Personal information
- Full name: Héctor Figueroa Cabrera
- Date of birth: 30 October 1988 (age 36)
- Place of birth: Las Palmas, Spain
- Height: 1.83 m (6 ft 0 in)
- Position(s): Forward

Team information
- Current team: Villa Santa Brígida

Youth career
- Villa Santa Brígida

Senior career*
- Years: Team / Apps / (Gls)
- 2008–2009: Villa Santa Brígida B / 13 / (3)
- 2009–2012: Villa Santa Brígida / 101 / (28)
- 2012–2013: Estrella / 19 / (8)
- 2013–2014: Las Palmas B / 39 / (23)
- 2014–2017: Las Palmas / 18 / (3)
- 2015–2016: → Huesca (loan) / 16 / (2)
- 2016–2017: → Ponferradina (loan) / 34 / (5)
- 2017–2018: Toledo / 32 / (9)
- 2018–2019: Burgos / 7 / (1)
- 2019: Lincoln Red Imps / 10 / (10)
- 2019–2021: Gran Tarajal / 47 / (28)
- 2021–2023: Arucas / 55 / (18)
- 2023–: Villa Santa Brígida / 25 / (3)

= Héctor Figueroa =

Spanish footballer

Héctor Figueroa Cabrera (born 30 October 1988) is a Spanish professional footballer who plays for Villa Santa Brígida as a forward.

==Football career==
Born in Las Palmas, Canary Islands, Figueroa finished his graduation with local UD Villa de Santa Brígida's youth setup, and made his senior debuts with the reserves in the 2008–09 season, in Tercera División. In the same campaign he also began appearing with the main squad, in Segunda División B.

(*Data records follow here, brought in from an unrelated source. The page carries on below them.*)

(* ===== verification/DbFacts.v ===== *)
(** The invariant of the database and the lemmas the properties of [Vault.v]
    and [Storage.v] rest on.

    [db_inv] is what the constraints and triggers of the schema maintain
    together with the program; [all_or_nothing] says that a call that fails
    changes nothing. *)

From S2P Require Import Prelude Libs Std Lease NetState Service Peer Sql Db.
From stdpp Require Import base gmap strings list sorting.
From Stdlib Require Import ZArith Lia.

Local Open Scope Z_scope.

(** ** The invariant, table by table *)

(** UNIQUE(network_code, ip). *)
Definition unique_ip (t : gmap OwnerKey string) : Prop :=
  ∀ k1 k2 ip, t !! k1 = Some ip → t !! k2 = Some ip → k1.1.1 = k2.1.1 → k1 = k2.

Record alloc_inv (ds : gmap (string * string) DeviceRow) (t : gmap OwnerKey string) : Prop := {
  ai_unique : unique_ip t;
  ai_checks k ip : t !! k = Some ip → owner_checks k = true;
  (** The triggers: a device's address is mirrored, and nothing else is. *)
  ai_mirror code dev : t !! device_key code dev = ds !! (dev, code) ≫= dv_ip
}.

Record cluster_tables_inv (t : gmap OwnerKey ClusterLeaseRow) (st : option ClusterStateRow) : Prop := {
  cl_unique : unique_ip (Db.lease_ips t);
  cl_checks k w : t !! k = Some w → owner_checks k = true;
  cl_state : ∃ s, st = Some s ∧ 0 ≤ cs_revision s ≤ i64_max ∧
               ∀ k w, t !! k = Some w → 0 ≤ lw_revision w ≤ cs_revision s
}.

Record peer_tables_inv (ps : gmap PeerKey WireGuardPeerRow) (fs : gmap PeerKey ProfileRow)
    (rs : gmap (string * string * string) RouteRow) (ss : gmap PeerKey EncryptedKey) : Prop := {
  pi_keys k1 k2 w1 w2 : ps !! k1 = Some w1 → ps !! k2 = Some w2 →
    pw_public_key w1 = pw_public_key w2 → k1 = k2;
  pi_row k w : ps !! k = Some w →
    text_nonempty k.2 = true ∧ length (pw_public_key w) = 32%nat ∧ (pw_enabled w = 0 ∨ pw_enabled w = 1);
  pi_profiles k w : fs !! k = Some w → is_Some (ps !! k) ∧ 0 ≤ fw_persistent_keepalive w ≤ 65535;
  pi_routes k w : rs !! k = Some w → is_Some (ps !! k.1);
  pi_secrets k w : ss !! k = Some w → is_Some (ps !! k) ∧ Db.key_checks w = true
}.

Record db_inv (d : Database) : Prop := {
  di_open : pool_open d = true;
  di_alloc : alloc_inv (devices d) (ip_allocations d);
  di_cluster : cluster_tables_inv (cluster_leases d) (cluster_state d);
  di_peers : peer_tables_inv (wireguard_peers d) (wireguard_peer_profiles d)
               (wireguard_peer_routes d) (wireguard_peer_secrets d);
  di_identity r : wireguard_server_identity d = Some r → Db.key_checks r = true
}.

(** ** Calls that fail change nothing; calls that succeed keep the invariant *)

Definition all_or_nothing {A} (m : DBM A) : Prop :=
  ∀ c, match m c with (Err _, c') => contents c' = contents c | (Ok _, _) => True end.
Definition read_only {A} (m : DBM A) : Prop := ∀ c, contents (m c).2 = contents c.
Definition keeps {A} (I : Database → Prop) (m : DBM A) : Prop :=
  ∀ c, I (contents c) → match m c with (Ok _, c') => I (contents c') | (Err _, _) => True end.

Module CallFacts.
Lemma exec_cases {A} (f : Database → result DbError (A * Database)) c :
  (∃ a d, f (contents c) = Ok (a, d) ∧ exec f c = (Ok a, mkConn d (tail (faults c)))) ∨
  (∃ e, exec f c = (Err e, mkConn (contents c) (tail (faults c)))).
Proof.
  unfold exec, stmt. destruct (faults c) as [|[] fs]; simpl; [|by right; eexists|];
    destruct (f (contents c)) as [[a d]|e]; [left|right|left|right]; eauto.
Qed.

Lemma exec_atomic {A} (f : Database → result DbError (A * Database)) : all_or_nothing (exec f).
Proof. intros c. destruct (exec_cases f c) as [(a & d & _ & ->)|(e & ->)]; done. Qed.

Lemma exec_keeps {A} I (f : Database → result DbError (A * Database)) :
  (∀ d a d', I d → f d = Ok (a, d') → I d') → keeps I (exec f).
Proof. intros H c Hc. destruct (exec_cases f c) as [(a & d & Hf & ->)|(e & ->)]; [|done]. by eapply H. Qed.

In the 2012 summer Figueroa joined Estrella CF, also in the fourth level. In January of the following year he signed with UD Las Palmas, being initially assigned to the reserves, being promoted to the third level at the end of 2012–13 season and also being the club second topscorer (only two goals behind Cristian Herrera).

On 29 January 2014, after being the B-team's topscorer in Segunda División B, Figueroa was promoted to the main squad in Segunda División, signing a 2 1/2-year deal. He made his debut as a professional three days later, starting in a 0–1 away loss against SD Eibar.

Figueroa scored his first professional goal on 15 March, netting the last in a 5–0 home routing over CE Sabadell FC. On 4 August 2015 he signed a new contract until 2018, being immediately loaned to SD Huesca also in the second tier.

On 19 July 2016, Figueroa moved to SD Ponferradina again in a temporary deal. The following 7 July, after returning from loan, he cut ties with Las Palmas and went on to resume his career in the third division, representing CD Toledo and Burgos CF.

==Personal life==
Figueroa's older brothers, Momo and David, also played for Las Palmas.